(Saved data entries)
Lemma leb_zero_scaled y v :
PyFloat.scaled y = Some v -> (0 <=? y) = true <-> (0 <= v)%Z.
Proof.
unfold PyFloat.scaled. intros H. rewrite FloatAxioms.leb_spec.
change (Prim2SF 0) with (S754_zero false).
destruct (Prim2SF y) as [s| s | | s m e] eqn:E; try discriminate.
- injection H as <-. cbn. split; [lia|done].
- injection H as <-. apply finite_exponent_bound in E.
  assert (0 < 2 ^ (e + PyFloat.scale))%Z by (apply Z.pow_pos_nonneg; lia).
  destruct s; cbn; split; intros; try done; try nia.
Qed.

Lemma ltb_zero_scaled y v :
PyFloat.scaled y = Some v -> (0 <? y) = true <-> (0 < v)%Z.
Proof.
unfold PyFloat.scaled. intros H. rewrite FloatAxioms.ltb_spec.
change (Prim2SF 0) with (S754_zero false).
destruct (Prim2SF y) as [s| s | | s m e] eqn:E; try discriminate.
- injection H as <-. cbn. split; [done|lia].
- injection H as <-. apply finite_exponent_bound in E.
  assert (0 < 2 ^ (e + PyFloat.scale))%Z by (apply Z.pow_pos_nonneg; lia).
  destruct s; cbn; split; intros; try done; try nia.
Qed.

Lemma zero_minus_positive r : (0 <? r) = true -> (0 <=? 0 - r) = false.
Proof.
rewrite FloatAxioms.ltb_spec, FloatAxioms.leb_spec, FloatAxioms.sub_spec.
change (Prim2SF 0) with (S754_zero false).
destruct (Prim2SF r) as [[]|[]| |[] m e]; done.
Qed.

End FloatFacts.

(** ** The row-counting loop *)

Lemma count_rows_negative fuel acc y r v :
  PyFloat.scaled y = Some v -> (v < 0)%Z ->
  count_rows (S fuel) acc y r = Ok acc.
Proof.
  intros Hy Hv. cbn.
  destruct (0 <=? y)%float eqn:E; [|done].
  apply (leb_zero_scaled _ _ Hy) in E. lia.
Qed.

Lemma count_rows_exact_from r vr :
  PyFloat.scaled r = Some vr -> (0 < vr)%Z ->
  forall (n : nat) y vy acc fuel,
    PyFloat.scaled y = Some vy ->
    (vy < Z.of_nat n * vr)%Z ->
    Spec.exact_steps n y r = true ->
    (n < fuel)%nat ->
    count_rows fuel acc y r
    = Ok (acc + (if (vy <? 0)%Z then 0 else vy / vr + 1))%Z.
Proof.
  intros Hr Hpos n. induction n as [|n IH]; intros y vy acc fuel Hy Hlt Hex Hfuel.
  - destruct fuel as [|fuel]; [lia|].
    assert (vy < 0)%Z as Hneg by lia.
    rewrite (count_rows_negative _ _ _ _ _ Hy Hneg).
    apply Z.ltb_lt in Hneg. rewrite Hneg. f_equal. lia.
  - destruct fuel as [|fuel]; [lia|].
    destruct (Z.ltb_spec vy 0) as [Hneg|Hnn].
    + rewrite (count_rows_negative _ _ _ _ _ Hy Hneg). f_equal. lia.
    + cbn [count_rows].
      assert ((0 <=? y)%float = true) as -> by (by apply (leb_zero_scaled _ _ Hy)).
      cbn [Spec.exact_steps] in Hex. rewrite Hy, Hr in Hex.
      destruct (PyFloat.scaled (y - r)) as [v'|] eqn:Hy'; [|done].
      apply andb_prop in Hex as [Hv' Hex]. apply Z.eqb_eq in Hv'. subst v'.
      rewrite Nat2Z.inj_succ in Hlt.
      assert (vy - vr < Z.of_nat n * vr)%Z as Hlt' by lia.
      rewrite (IH _ _ (acc + 1)%Z fuel Hy' Hlt' Hex) by lia. f_equal.
      destruct (Z.ltb_spec (vy - vr) 0) as [Hlast|Hmore].
      * rewrite Z.div_small by lia. lia.
      * replace (vy - vr)%Z with (vy + (-1) * vr)%Z by lia.
        rewrite Z.div_add by lia. lia.
Qed.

Try it =
In full and without alteration, copy the entries.

Answer for this exercise =
Lemma leb_zero_scaled y v :
PyFloat.scaled y = Some v -> (0 <=? y) = true <-> (0 <= v)%Z.
Proof.
unfold PyFloat.scaled. intros H. rewrite FloatAxioms.leb_spec.
change (Prim2SF 0) with (S754_zero false).
destruct (Prim2SF y) as [s| s | | s m e] eqn:E; try discriminate.
- injection H as <-. cbn. split; [lia|done].
- injection H as <-. apply finite_exponent_bound in E.
  assert (0 < 2 ^ (e + PyFloat.scale))%Z by (apply Z.pow_pos_nonneg; lia).
  destruct s; cbn; split; intros; try done; try nia.
Qed.

Lemma ltb_zero_scaled y v :
PyFloat.scaled y = Some v -> (0 <? y) = true <-> (0 < v)%Z.
Proof.
unfold PyFloat.scaled. intros H. rewrite FloatAxioms.ltb_spec.
change (Prim2SF 0) with (S754_zero false).
destruct (Prim2SF y) as [s| s | | s m e] eqn:E; try discriminate.
- injection H as <-. cbn. split; [done|lia].
- injection H as <-. apply finite_exponent_bound in E.
  assert (0 < 2 ^ (e + PyFloat.scale))%Z by (apply Z.pow_pos_nonneg; lia).
  destruct s; cbn; split; intros; try done; try nia.
Qed.

Lemma zero_minus_positive r : (0 <? r) = true -> (0 <=? 0 - r) = false.
Proof.
rewrite FloatAxioms.ltb_spec, FloatAxioms.leb_spec, FloatAxioms.sub_spec.
change (Prim2SF 0) with (S754_zero false).
destruct (Prim2SF r) as [[]|[]| |[] m e]; done.
Qed.

End FloatFacts.

(** ** The row-counting loop *)

Lemma count_rows_negative fuel acc y r v :
  PyFloat.scaled y = Some v -> (v < 0)%Z ->
  count_rows (S fuel) acc y r = Ok acc.
Proof.
  intros Hy Hv. cbn.
  destruct (0 <=? y)%float eqn:E; [|done].
  apply (leb_zero_scaled _ _ Hy) in E. lia.
Qed.

Lemma count_rows_exact_from r vr :
  PyFloat.scaled r = Some vr -> (0 < vr)%Z ->
  forall (n : nat) y vy acc fuel,
    PyFloat.scaled y = Some vy ->
    (vy < Z.of_nat n * vr)%Z ->
    Spec.exact_steps n y r = true ->
    (n < fuel)%nat ->
    count_rows fuel acc y r
    = Ok (acc + (if (vy <? 0)%Z then 0 else vy / vr + 1))%Z.
Proof.
  intros Hr Hpos n. induction n as [|n IH]; intros y vy acc fuel Hy Hlt Hex Hfuel.
  - destruct fuel as [|fuel]; [lia|].
    assert (vy < 0)%Z as Hneg by lia.
    rewrite (count_rows_negative _ _ _ _ _ Hy Hneg).
    apply Z.ltb_lt in Hneg. rewrite Hneg. f_equal. lia.
  - destruct fuel as [|fuel]; [lia|].
    destruct (Z.ltb_spec vy 0) as [Hneg|Hnn].
    + rewrite (count_rows_negative _ _ _ _ _ Hy Hneg). f_equal. lia.
    + cbn [count_rows].
      assert ((0 <=? y)%float = true) as -> by (by apply (leb_zero_scaled _ _ Hy)).
      cbn [Spec.exact_steps] in Hex. rewrite Hy, Hr in Hex.
      destruct (PyFloat.scaled (y - r)) as [v'|] eqn:Hy'; [|done].
      apply andb_prop in Hex as [Hv' Hex]. apply Z.eqb_eq in Hv'. subst v'.
      rewrite Nat2Z.inj_succ in Hlt.
      assert (vy - vr < Z.of_nat n * vr)%Z as Hlt' by lia.
      rewrite (IH _ _ (acc + 1)%Z fuel Hy' Hlt' Hex) by lia. f_equal.
      destruct (Z.ltb_spec (vy - vr) 0) as [Hlast|Hmore].
      * rewrite Z.div_small by lia. lia.
      * replace (vy - vr)%Z with (vy + (-1) * vr)%Z by lia.
        rewrite Z.div_add by lia. lia.
Qed.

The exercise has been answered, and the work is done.